Environment problems  Montavista 2.4 kernel: we’re not using it: There is no working compiler for Montavista in the lab. The EDK-provided Montavista environment isn’t up to date, the update is costly, and it isn’t able to compile the kernel as it is. There is no reason to even try to compile: we don’t have PCI controller core from Xilinx, which costs money. Montavista precompiled kernel won’t boot from memory, it explicitly depends on IDE or Network, and both are behind PCI controller. There is no reason to work with XUP to overcome the lack of PCI controller, because in XUP there’s no IDE and the Network core in XUP – again, costs money. Kernel 2.4 doesn’t compile as smoothly as kernel 2.6.  Boot: There’s a boot with CF support within kernel 2.6, however, the driver doesn’t detect a file system. We’ve managed to boot the kernel with OS fully in memory, but the booted kernel doesn’t detect the file system in memory.

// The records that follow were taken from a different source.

(** If a step never shrinks a delay between [lo] and the cap, the loop's
    results stay between its start and the cap, and grow with the number
    of iterations. *)
Lemma NextDelay_loop_mono rc lo :
  (forall x, lo <= x <= MaxDelay rc -> x <= scale (BackoffFactor rc) x) ->
  forall n d, lo <= d <= MaxDelay rc ->
    d <= NextDelay_loop rc n d <= MaxDelay rc /\
    NextDelay_loop rc n d <= NextDelay_loop rc (S n) d.
Proof.
  intros Hstep. induction n as [| n IH]; intros d Hd.
  - rewrite NextDelay_loop_S. simpl. specialize (Hstep d Hd).
    destruct (Z.ltb_spec (MaxDelay rc) (scale (BackoffFactor rc) d)); lia.
  - rewrite (NextDelay_loop_S rc (S n)). rewrite (NextDelay_loop_S rc n).
    specialize (Hstep d Hd).
    destruct (Z.ltb_spec (MaxDelay rc) (scale (BackoffFactor rc) d)) as [Hc | Hc];
      [lia |].
    destruct (IH (scale (BackoffFactor rc) d) ltac:(lia)) as [IH1 IH2]. lia.
Qed.

(** C6, counterexample: attempt 0 returns [InitialDelay] as it is, above
    the cap when the configuration has [InitialDelay > MaxDelay]. *)
Lemma NextDelay_0_above_cap :
  NextDelay retry_inverted 0 = 60 * time_Second /\
  ~ NextDelay retry_inverted 0 <= MaxDelay retry_inverted.
Proof. split; [reflexivity | vm_compute; intros H; apply H; reflexivity]. Qed.

(** A shrinking factor makes the sequence decrease below the cap. *)
Example NextDelay_shrinks :
  map (NextDelay {| MaxRetries := 3; InitialDelay := 8; MaxDelay := 100;
                    BackoffFactor := half; RetryableErrors := [] |}) [0; 1; 2; 3]
  = [8; 4; 2; 1].
Proof. reflexivity. Qed.

(** C6, amended: [NextDelay n] is at most [MaxDelay] for every [n >= 1],
    and for [n = 0] too when [InitialDelay <= MaxDelay]; the sequence is
    non-decreasing when, in addition, one backoff step
    [time.Duration(float64(d) * BackoffFactor)] never returns less than
    [d] for a delay [d] between [InitialDelay] and [MaxDelay]. *)
Theorem NextDelay_bounded_monotone (rc : RetryConfig) :
  (forall n, 1 <= n -> NextDelay rc n <= MaxDelay rc) /\
  (InitialDelay rc <= MaxDelay rc ->
     (forall n, 0 <= n -> NextDelay rc n <= MaxDelay rc) /\
     ((forall d, InitialDelay rc <= d <= MaxDelay rc ->
                 d <= scale (BackoffFactor rc) d) ->
      forall n, 0 <= n -> NextDelay rc n <= NextDelay rc (n + 1))).
Proof.
  assert (Hcap : forall n, 1 <= n -> NextDelay rc n <= MaxDelay rc).
  { intros n Hn. rewrite NextDelay_as_loop by lia.
    destruct (Z.to_nat n) as [| k] eqn:Hk; [lia | apply NextDelay_loop_capped]. }
  split; [exact Hcap |]. intros Hle. split.
  - intros n Hn. destruct (Z.eq_dec n 0) as [-> | Hne]; [exact Hle | apply Hcap; lia].
  - intros Hstep n Hn. rewrite !NextDelay_as_loop by lia.
    replace (Z.to_nat (n + 1)) with (S (Z.to_nat n)) by lia.
    apply (NextDelay_loop_mono rc (InitialDelay rc) Hstep). lia.
Qed.

End RetryPolicy.

(** ** The two backoff computations *)

Section Backoff.

Import Float64 types services.

Lemma forall_range (P : Z -> bool) (lo : Z) (n : nat) :
  forallb P (map (fun k => lo + Z.of_nat k) (seq 0 n)) = true ->
  forall d, lo <= d < lo + Z.of_nat n -> P d = true.
Proof.
  intros Hall d Hd. rewrite forallb_forall in Hall. apply Hall.
  apply in_map_iff. exists (Z.to_nat (d - lo)). split; [lia |].
  apply in_seq. lia.
Qed.

Lemma NextDelay_bounded_monotone_witness :
  NextDelay retry_small 5 <= MaxDelay retry_small /\
  NextDelay retry_small 3 <= NextDelay retry_small (3 + 1).
Proof.
  pose proof (NextDelay_bounded_monotone retry_small) as [_ H].
  assert (Hle : InitialDelay retry_small <= MaxDelay retry_small)
    by (vm_compute; discriminate).
  destruct (H Hle) as [Hb Hm]. split.
  - apply Hb. lia.
  - apply Hm; [| lia]. intros d Hd. apply Z.leb_le.
    apply (forall_range (fun d => d <=? scale (BackoffFactor retry_small) d) 1 30);
      [vm_compute; reflexivity |].
    change (InitialDelay retry_small) with 1 in Hd.
    change (MaxDelay retry_small) with 30 in Hd. lia.
Defined.

Lemma one_eq : one = S754_finite false 4503599627370496 (-52).
Proof. vm_compute. reflexivity. Qed.

Lemma SFeqb_one (x : float64) : eqb x one = true -> x = one.
Proof.
rewrite one_eq. unfold eqb, SFeqb.
destruct x as [s | s | | s m e]; cbn [SFcompare]; try destruct s; try discriminate.
destruct (e ?= -52) eqn:He; try discriminate.
destruct (Pos.compare_cont Eq m 4503599627370496) eqn:Hm; try discriminate.
intros _. apply Z.compare_eq in He. apply Pos.compare_eq in Hm.
now subst.
Qed.

Lemma Pow_int_1 (x : float64) : Pow_int x 1 = x.
Proof.
unfold Pow_int.
replace (eqb (of_int 1) (of_int 0)) with false by (vm_compute; reflexivity).
replace (eqb (of_int 1) one) with true by (vm_compute; reflexivity).
cbn [orb].
destruct (eqb x one) eqn:Hx; [| reflexivity].
symmetry. apply SFeqb_one, Hx.
Qed.

(** C9, counterexample: with an initial delay of 1ns, a factor of 1.5 and
    a cap of 100ns, [NextDelay] gives 1 for attempt 2 (it truncates after
    every multiplication) and [calculateBackoffDelay] gives 2 (it
    truncates once). *)
Lemma delays_disagree :
NextDelay retry_fraction 2 = 1 /\
calculateBackoffDelay 2 retry_fraction = 2 /\
NextDelay retry_fraction 2 <> calculateBackoffDelay 2 retry_fraction.
Proof. repeat split; vm_compute; congruence. Qed.

(** C9, amended: for every retry configuration the two delay functions
    agree on the attempts up to 1: both give the initial delay for an
    attempt of 0 or below, and for attempt 1 the initial delay times the
    factor, truncated and capped. *)
Theorem delays_agree_upto_1 (rc : RetryConfig) (n : Z) :
n <= 1 ->
NextDelay rc n = calculateBackoffDelay n rc /\
(n <= 0 -> NextDelay rc n = InitialDelay rc) /\
(n = 1 ->
 NextDelay rc n =
   let d := to_int64 (mul (of_int (InitialDelay rc)) (BackoffFactor rc)) in
   if MaxDelay rc <? d then MaxDelay rc else d).
Proof.
intros Hn. unfold NextDelay, calculateBackoffDelay.
destruct (Z.leb_spec n 0) as [H0 | H0].
- repeat split; try reflexivity. lia.
- assert (n = 1) as -> by lia. rewrite Pow_int_1.
  change (Z.to_nat 1) with 1%nat. cbn [NextDelay_loop].
  unfold scale. repeat split; try reflexivity; try lia.
Qed.

Lemma delays_agree_upto_1_witness :
NextDelay DefaultRetryConfig 1 = calculateBackoffDelay 1 DefaultRetryConfig.
Proof.
assert (H : 1 <= 1) by lia.
exact (proj1 (delays_agree_upto_1 DefaultRetryConfig 1 H)).
Defined.

End Backoff.

(** ** The request executor *)

Section Executor.

Import Float64 types services.

(** One exchange either yields a response or an error, never neither. *)
Lemma executeRequest_cases (apiReq : APIRequest) (x : Exchange) :
  (exists resp, executeRequest apiReq x = (Some resp, None)) \/
  (exists err, executeRequest apiReq x = (None, Some err)).
Proof.
  unfold executeRequest, fail, GetError, IsError.
  destruct x as [t | t | t | t | resp]; try (right; eexists; reflexivity).
  destruct (StatusCode resp =? 429); [right; eexists; reflexivity |].
  destruct (_ || _); [right; eexists; reflexivity |].
  destruct (Unmarshal resp) as [a | t].
  - destruct (OK a); cbn [negb]; [left; eexists; reflexivity |].
    destruct (ErrorCode a =? 429); [right; eexists; reflexivity |].
    destruct (_ || _); right; eexists; reflexivity.
  - destruct (500 <=? StatusCode resp); right; eexists; reflexivity.
Qed.

Lemma DoRequest_loop_eq rc env apiReq fuel attempt lastErr trace :
  DoRequest_loop rc env apiReq fuel attempt lastErr trace =
  if MaxRetries rc <? attempt then Some ((None, lastErr), trace)
  else
    match fuel with
    | O => None
    | S fuel' =>
        let delay := calculateBackoffDelay attempt rc in
        match (if 0 <? attempt then ctx_done env attempt else None) with
        | Some ctxErr =>
            Some (fail (NewNetworkError ("request cancelled: " +:+ ctxErr)),
                  trace ++ [Cancelled delay])
        | None =>
            let trace1 := if 0 <? attempt then trace ++ [Slept delay] else trace in
            let trace2 := trace1 ++ [Attempted attempt] in
            match executeRequest apiReq (exchange env attempt) with
            | (resp, None) => Some ((resp, None), trace2)
            | (_, Some err) =>
                if negb (ShouldRetry rc err) then Some ((None, Some err), trace2)
                else if MaxRetries rc <=? attempt then Some ((None, Some err), trace2)
                else DoRequest_loop rc env apiReq fuel' (Int64.add attempt 1)
                       (Some err) trace2
            end
        end
    end.
Proof. destruct fuel; reflexivity. Qed.

(** C3, the failing input: with [MaxRetries = -1] the loop body never
    runs, and [DoRequest] returns a nil response together with a nil
    error, without a single attempt, whatever the server would answer. *)
Theorem DoRequest_nil_nil (env : Env) (apiReq : APIRequest) :
  DoRequest (Some retry_negative) env apiReq = Some ((None, None), []).
Proof. reflexivity. Qed.

(** With enough fuel the loop returns. *)
Lemma DoRequest_loop_total rc env apiReq :
  MaxRetries rc <= Int64.MaxInt ->
  forall fuel attempt lastErr trace,
    0 <= attempt ->
    MaxRetries rc - attempt + 1 <= Z.of_nat fuel ->
    exists r, DoRequest_loop rc env apiReq fuel attempt lastErr trace = Some r.
Proof.
  intros Hmax. induction fuel as [| fuel IH]; intros attempt lastErr trace H0 Hf;
    rewrite DoRequest_loop_eq.
  - destruct (Z.ltb_spec (MaxRetries rc) attempt); [eauto | lia].
  - destruct (Z.ltb_spec (MaxRetries rc) attempt); [eauto |]. cbv zeta.
    destruct (if 0 <? attempt then _ else _); [eauto |].
    destruct (executeRequest _ _) as [resp [err |]]; [| eauto].
    destruct (negb _); [eauto |].
    destruct (Z.leb_spec (MaxRetries rc) attempt); [eauto |].
    assert (Int64.add attempt 1 = attempt + 1) as ->.
    { apply wrap_small. unfold Int64.in_range, Int64.MinInt, Int64.MaxInt in *. lia. }
    apply IH; lia.
Qed.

Failures  We assume that there’s a problem with either kernel or all of our generated file systems.  In order to “divide and conquer”, we turned to a fully simulated environment that runs on any computer - QEMU. Within it we tried to run PowerPC – it failed (QEMU is not practically supporting PowerPC – boot loader hangs while loading, since it’s not finished yet).  In order to work around the issue with loading PowerPC in QEMU, we’re running ARM-based system (there’s no support for PowerPC in QEMU which is being used for simulation). Kernel and file system has both been adapted to ARM. Status: in the meantime, also failing. Work is in progress.